You should probably pipe your transactions through JTA, even if you're using a different implementation behind the scenes. (Hibernate, Webphere, Weblogic, etc). Ideally, it should look like this:

<bean id="transactionImpl" class="org.springframework.transaction.jta.WebSphereTransactionManagerFactoryBean"/>

<bean id="transactionManager" class="org.springframework.transaction.jta.JtaTransactionManager">
    <property name="transactionManager ref="transactionImpl"/>
</bean>

If you wanted to use Hibernate's transaction manager instead, just replace the transactionImpl bean's class to the hibernate one in your original question.

As for which manager is better, I honestly can't think of any significant reasons to choose one over the other. The only thing I can think of is it may come into play if you have clustered application servers that share the load, rather than simply being a failover. Maybe transactions can be shared across them? I don't know. If someone can think of something else, feel free to correct me.

EDIT: It looks like WebSphereTransactionManagerFactoryBean (what I used above) doesn't need to be used for WebSphere 6.0 and up, and according to the WebSphere Transaction Manager Spring Docs you should use WebSphereUowTransactionManager as a direct replacement for JTA. So instead of the Hibernate transaction manager in your original example, just use the WebSphereUowTransactionManager class. Spring grabs the transaction manager off of the application server's JNDI tree, so you might have to set some property to specify the JNDI name.

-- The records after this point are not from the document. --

(** * picotui: the Screen primitive and the Widget input/dispatch core

    A shallow embedding of [picotui/screen.py] and [picotui/basewidget.py]
    and the properties of their terminal output, input decoding, signal
    registry, run loop and item selection.

    Python values are modelled by the inductive [pyobj]; [bytes] objects are
    lists of [Byte.byte], [str] objects are lists of code points, [int]s are
    [Z].  Methods that touch the widget instance, the class attributes or
    the process' file descriptors run in the state-and-exception monad [M]. *)

From Stdlib Require Import ZArith List Lia Bool.
From Stdlib Require Import Strings.Byte Strings.Ascii Strings.String.
From Stdlib Require Import DecimalString.
From stdpp Require Import base option list gmap strings.

Local Open Scope Z_scope.

(** ** Bytes and text *)

Abbreviation bytes := (list byte).

(** A Python [str]: a sequence of code points. *)
Abbreviation str := (list Z).

#[global] Instance byte_eq_decision : EqDecision byte := Byte.byte_eq_dec.

#[global] Instance byte_countable : Countable byte :=
  inj_countable Byte.to_N Byte.of_N Byte.of_to_N.

Definition byte_to_Z (b : byte) : Z := Z.of_N (Byte.to_N b).

Definition byte_of_Z (z : Z) : byte :=
  match Byte.of_N (Z.to_N z) with
  | Some b => b
  | None => x00
  end.

(** A string literal of the source, as a [str]. *)
Definition str_of_string (s : string) : str :=
  map (fun a => Z.of_N (N_of_ascii a)) (list_ascii_of_string s).

(** ["%d" % z] *)
Definition fmt_d (z : Z) : str :=
  str_of_string (NilZero.string_of_int (Z.to_int z)).

(** ** The UTF-8 codec

    [str.encode()] / [bytes(s, "utf-8")] and [bytes.decode()] with the
    default strict error handler: lone surrogates do not encode, and only
    well-formed, shortest-form sequences decode. *)
Module Utf8.

Definition is_surrogate (c : Z) : bool := (0xD800 <=? c) && (c <=? 0xDFFF).

(** A Unicode scalar value: a code point in range that is no surrogate. *)
Definition is_scalar (c : Z) : bool :=
  (0 <=? c) && (c <? 0x110000) && negb (is_surrogate c).

Definition encode_char (c : Z) : option bytes :=
  if c <? 0 then None
  else if c <? 0x80 then Some [byte_of_Z c]
  else if c <? 0x800 then
    Some [byte_of_Z (0xC0 + c / 64); byte_of_Z (0x80 + c mod 64)]
  else if c <? 0x10000 then
    if is_surrogate c then None
    else Some [byte_of_Z (0xE0 + c / 4096);
               byte_of_Z (0x80 + (c / 64) mod 64);
               byte_of_Z (0x80 + c mod 64)]
  else if c <? 0x110000 then
    Some [byte_of_Z (0xF0 + c / 262144);
          byte_of_Z (0x80 + (c / 4096) mod 64);
          byte_of_Z (0x80 + (c / 64) mod 64);
          byte_of_Z (0x80 + c mod 64)]
  else None.

Fixpoint encode (s : str) : option bytes :=
  match s with
  | [] => Some []
  | c :: s' =>
      match encode_char c, encode s' with
      | Some b, Some bs => Some (b ++ bs)
      | _, _ => None
      end
  end.

(** [lo <= b <= hi] on a byte. *)
Definition between (lo hi : Z) (b : byte) : bool :=
  (lo <=? byte_to_Z b) && (byte_to_Z b <=? hi).

(** The payload of a continuation byte. *)
Definition low6 (b : byte) : Z := byte_to_Z b - 0x80.

(** Admissible range of the second byte, by lead byte (3- and 4-byte
    forms): this is what rules out overlong forms, surrogates and code
    points above U+10FFFF. *)
Definition second_ok (b0 b1 : byte) : bool :=
  let n0 := byte_to_Z b0 in
  if n0 =? 0xE0 then between 0xA0 0xBF b1
  else if n0 =? 0xED then between 0x80 0x9F b1
  else if n0 =? 0xF0 then between 0x90 0xBF b1
  else if n0 =? 0xF4 then between 0x80 0x8F b1
  else between 0x80 0xBF b1.

Fixpoint decode (bs : bytes) : option str :=
  match bs with
  | [] => Some []
  | b0 :: t0 =>
      let n0 := byte_to_Z b0 in
      if n0 <? 0x80 then cons n0 <$> decode t0
      else if between 0xC2 0xDF b0 then
        match t0 with
        | b1 :: t1 =>
            if between 0x80 0xBF b1
            then cons ((n0 - 0xC0) * 64 + low6 b1) <$> decode t1
            else None
        | _ => None
        end
      else if between 0xE0 0xEF b0 then
        match t0 with
        | b1 :: b2 :: t2 =>
            if second_ok b0 b1 && between 0x80 0xBF b2
            then cons ((n0 - 0xE0) * 4096 + low6 b1 * 64 + low6 b2)
                   <$> decode t2
            else None
        | _ => None
        end
      else if between 0xF0 0xF4 b0 then
        match t0 with
        | b1 :: b2 :: b3 :: t3 =>
            if second_ok b0 b1 && between 0x80 0xBF b2
               && between 0x80 0xBF b3
            then cons ((n0 - 0xF0) * 262144 + low6 b1 * 4096
                       + low6 b2 * 64 + low6 b3) <$> decode t3
            else None
        | _ => None
        end
      else None
  end.

End Utf8.

(** ** Python objects, exceptions *)

#[warnings="-register-all"]
Inductive pyobj : Type :=
  | PNone
  | PBool (b : bool)
  | PInt (z : Z)
  | PStr (s : str)
  | PBytes (b : bytes)
  | PList (l : list pyobj).

(** A Python callable registered as a signal handler, by identity. *)
Inductive callable : Type := Callable (id : N).

Inductive exn : Type :=
  | KeyError
  | IndexError
  | TypeError
  | AttributeError
  | AssertionError
  | ZeroDivisionError
  | UnicodeDecodeError
  | UnicodeEncodeError
  | TermiosError
  | UserError (tag : N).

(** ** Terminal attributes and the class hierarchy *)

(** What [termios.tcgetattr] returns:
    [[iflag, oflag, cflag, lflag, ispeed, ospeed, cc]]. *)
Record termios : Type := Termios {
  c_iflag : Z;
  c_oflag : Z;
  c_cflag : Z;
  c_lflag : Z;
  c_ispeed : Z;
  c_ospeed : Z;
  c_cc : list Z
}.

(** The classes of the two modules; [init_tty] and [deinit_tty] are class
    methods and store [org_termios] on the class they are called on. *)
Inductive klass : Type :=
  | ClsScreen
  | ClsWidget
  | ClsFocusableWidget
  | ClsEditableWidget
  | ClsChoiceWidget
  | ClsItemSelWidget.

#[global] Instance klass_eq_decision : EqDecision klass.
Proof. solve_decision. Defined.

Definition klass_to_nat (c : klass) : nat :=
  match c with
  | ClsScreen => 0
  | ClsWidget => 1
  | ClsFocusableWidget => 2
  | ClsEditableWidget => 3
  | ClsChoiceWidget => 4
  | ClsItemSelWidget => 5
  end.

Definition klass_of_nat (n : nat) : klass :=
  match n with
  | 0 => ClsScreen
  | 1 => ClsWidget
  | 2 => ClsFocusableWidget
  | 3 => ClsEditableWidget
  | 4 => ClsChoiceWidget
  | _ => ClsItemSelWidget
  end%nat.

#[global] Instance klass_countable : Countable klass.
Proof.
  refine (inj_countable' klass_to_nat klass_of_nat _).
  intros []; reflexivity.
Defined.

(** Method resolution order: the class itself, then its bases. *)
Definition mro (c : klass) : list klass :=
  match c with
  | ClsScreen => [ClsScreen]
  | ClsWidget => [ClsWidget; ClsScreen]
  | ClsFocusableWidget => [ClsFocusableWidget; ClsWidget; ClsScreen]
  | ClsEditableWidget =>
      [ClsEditableWidget; ClsFocusableWidget; ClsWidget; ClsScreen]
  | ClsChoiceWidget =>
      [ClsChoiceWidget; ClsEditableWidget; ClsFocusableWidget; ClsWidget;
       ClsScreen]
  | ClsItemSelWidget =>
      [ClsItemSelWidget; ClsChoiceWidget; ClsEditableWidget;
       ClsFocusableWidget; ClsWidget; ClsScreen]
  end.

(** ** Program state *)

Record State : Type := mkState {
  (* the widget instance [self] *)
  kbuf : bytes;
  signals : gmap string callable;
  choice : Z;
  items : list pyobj;
  (* class attributes *)
  org_termios : gmap klass termios;
  (* the process: file descriptors 0 and 1, and the terminal behind fd 0 *)
  stdin : list bytes;       (* what the coming [os.read(0, _)] deliver *)
  stdout : bytes;           (* everything [os.write(1, _)] has written *)
  tty : option termios      (* [None]: fd 0 is not a terminal *)
}.

Definition set_kbuf (v : bytes) (st : State) : State :=
  mkState v (signals st) (choice st) (items st) (org_termios st)
          (stdin st) (stdout st) (tty st).

Definition set_signals (v : gmap string callable) (st : State) : State :=
  mkState (kbuf st) v (choice st) (items st) (org_termios st)
          (stdin st) (stdout st) (tty st).

Definition set_choice (v : Z) (st : State) : State :=
  mkState (kbuf st) (signals st) v (items st) (org_termios st)
          (stdin st) (stdout st) (tty st).

Definition set_items (v : list pyobj) (st : State) : State :=
  mkState (kbuf st) (signals st) (choice st) v (org_termios st)
          (stdin st) (stdout st) (tty st).

Definition set_org_termios (v : gmap klass termios) (st : State)
  : State :=
  mkState (kbuf st) (signals st) (choice st) (items st) v
          (stdin st) (stdout st) (tty st).

Definition set_stdin (v : list bytes) (st : State) : State :=
  mkState (kbuf st) (signals st) (choice st) (items st) (org_termios st)
          v (stdout st) (tty st).

Definition set_stdout (v : bytes) (st : State) : State :=
  mkState (kbuf st) (signals st) (choice st) (items st) (org_termios st)
          (stdin st) v (tty st).

Definition set_tty (v : option termios) (st : State) : State :=
  mkState (kbuf st) (signals st) (choice st) (items st) (org_termios st)
          (stdin st) (stdout st) v.

(** ** The monad of Python statements

    A statement returns a value, raises an exception, or blocks for ever in
    a read; the state at that point is kept in all three cases. *)

Inductive outcome (A : Type) : Type :=
  | Ret (a : A) (st : State)
  | Raise (e : exn) (st : State)
  | Blocked (st : State).

Arguments Ret {A} a st.
Arguments Raise {A} e st.
Arguments Blocked {A} st.

Definition M (A : Type) : Type := State -> outcome A.

Definition ret {A} (a : A) : M A := fun st => Ret a st.

Definition raise {A} (e : exn) : M A := fun st => Raise e st.

Definition bind {A B} (m : M A) (k : A -> M B) : M B :=
  fun st =>
    match m st with
    | Ret a st' => k a st'
    | Raise e st' => Raise e st'
    | Blocked st' => Blocked st'
    end.

Definition gets {A} (f : State -> A) : M A := fun st => Ret (f st) st.

Definition modify (f : State -> State) : M unit := fun st => Ret tt (f st).

Declare Scope py_scope.
Delimit Scope py_scope with py.

Notation "'let*' x ':=' m 'in' k" := (bind m (fun x => k))
  (at level 10, x name, m at level 100, k at level 200) : py_scope.

Local Open Scope py_scope.

(** The state a statement ends in, however it ends. *)
Definition state_of {A} (o : outcome A) : State :=
  match o with
  | Ret _ st | Raise _ st | Blocked st => st
  end.

(** ** Operating-system primitives *)

(** [os.write(1, b)] *)
Definition os_write (b : bytes) : M unit :=
  modify (fun st => set_stdout (stdout st ++ b) st).

(** [os.read(0, n)]: at most [n] bytes of what the terminal has ready; an
    empty chunk is end of file; with nothing left to come the call blocks. *)
Definition os_read (n : nat) : M bytes :=
  fun st =>
    match stdin st with
    | [] => Blocked st
    | c :: rest =>
        if decide (length c <= n)%nat
        then Ret c (set_stdin rest st)
        else Ret (take n c) (set_stdin (drop n c :: rest) st)
    end.

(** [termios.tcgetattr(0)] *)
Definition tcgetattr : M termios :=
  fun st =>
    match tty st with
    | Some t => Ret t st
    | None => Raise TermiosError st
    end.

(** [termios.tcsetattr(0, when, attrs)] *)
Definition tcsetattr (attrs : termios) : M unit :=
  fun st =>
    match tty st with
    | Some _ => Ret tt (set_tty (Some attrs) st)
    | None => Raise TermiosError st
    end.

(** ** What the two modules take from outside *)

(** The key table [KEYMAP] of [picotui/defs.py], which [get_input] only
    reads: from byte sequences to key names. *)
Class KeyTable : Type := { KEYMAP : gmap bytes pyobj }.

(** The attribute change [tty.setraw] makes on the platform at hand. *)
Class Platform : Type := { raw_mode : termios -> termios }.

(** The methods a concrete widget class supplies ([Widget]'s docstring). *)
Class Methods : Type := {
  redraw : M unit;
  handle_key : pyobj -> M pyobj;
  handle_mouse : pyobj -> pyobj -> M pyobj
}.

(** Calling a registered callable with the widget as its argument. *)
Class Callables : Type := { call : callable -> M pyobj }.

(** ** Python built-ins used by the code *)

(** [l[:stop]] *)
Definition slice_to {A} (l : list A) (stop : Z) : list A :=
  if stop <? 0 then take (Z.to_nat (Z.of_nat (length l) + stop)) l
  else take (Z.to_nat stop) l.

(** [s[:stop]] on an object *)
Definition getslice_to (s : pyobj) (stop : Z) : M pyobj :=
  match s with
  | PStr t => ret (PStr (slice_to t stop))
  | PBytes b => ret (PBytes (slice_to b stop))
  | PList l => ret (PList (slice_to l stop))
  | _ => raise TypeError
  end.

(** [len(s)] *)
Definition len (s : pyobj) : M Z :=
  match s with
  | PStr t => ret (Z.of_nat (length t))
  | PBytes b => ret (Z.of_nat (length b))
  | PList l => ret (Z.of_nat (length l))
  | _ => raise TypeError
  end.

Definition SPACE : Z := 0x20.
Definition ESC : Z := 0x1b.

(** [" " * n] *)
Definition spaces (n : Z) : str := replicate (Z.to_nat n) SPACE.

(** [b.startswith(prefix)] *)
Fixpoint startswith (b prefix : bytes) : bool :=
  match prefix, b with
  | [], _ => true
  | p :: prefix', x :: b' => bool_decide (x = p) && startswith b' prefix'
  | _ :: _, [] => false
  end.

From what I can tell, the WebSphere transaction manager gives you the ability to, among other things, do transaction suspension. Personally I would go with the app server's transaction manager, regardless of whether it was WebSphere or Weblogic or Glassfish or whatever.

Alex Beardsley
Thank you for responding. I have a better idea now what needs to be done. I noticed in the literature that WebSphereUowTransactionManager will only work with Spring 2.1RC1 and higher with WAS 6.0 and higher. Unfortunately we are using Spring 2.0.7.
Mark Glass
Also note that WebSphereTransactionManagerFactoryBean has been removed in Spring 3.0
Jan Kronquist
+1  A: 

I was on a large spring+hibernate+websphere project and the WebsphereUowTransactionManager is the one we ended up on.

The problem is that the default WebsphereTransactionManager uses API's internal websphere API's. The UOW TxManager works great, and you get a little more functionality (we did use the suspend feature for example).

As for the jndi issue, you don't have to worry about setting it, the transaction manager handles it for you.

I would however, highly recommend that you go for the UOW transaction manager see quote from developer works article which addresses the issue of spring+hibernate+websphere.

However, earlier versions (than spring 2.5) of Spring used internal WebSphere interfaces that compromised the ability of the Web and EJB containers to manage resources and are unsupported for application use. This could leave the container in an unknown state, possibly causing data corruption.

You could upgrade your spring version, it's unlikely that you'll have any problems, and if push comes to shove, you could pull just that org.springframework.transaction.jta.WebSphereUowTransactionManager out of spring 2.5 and add it to your application.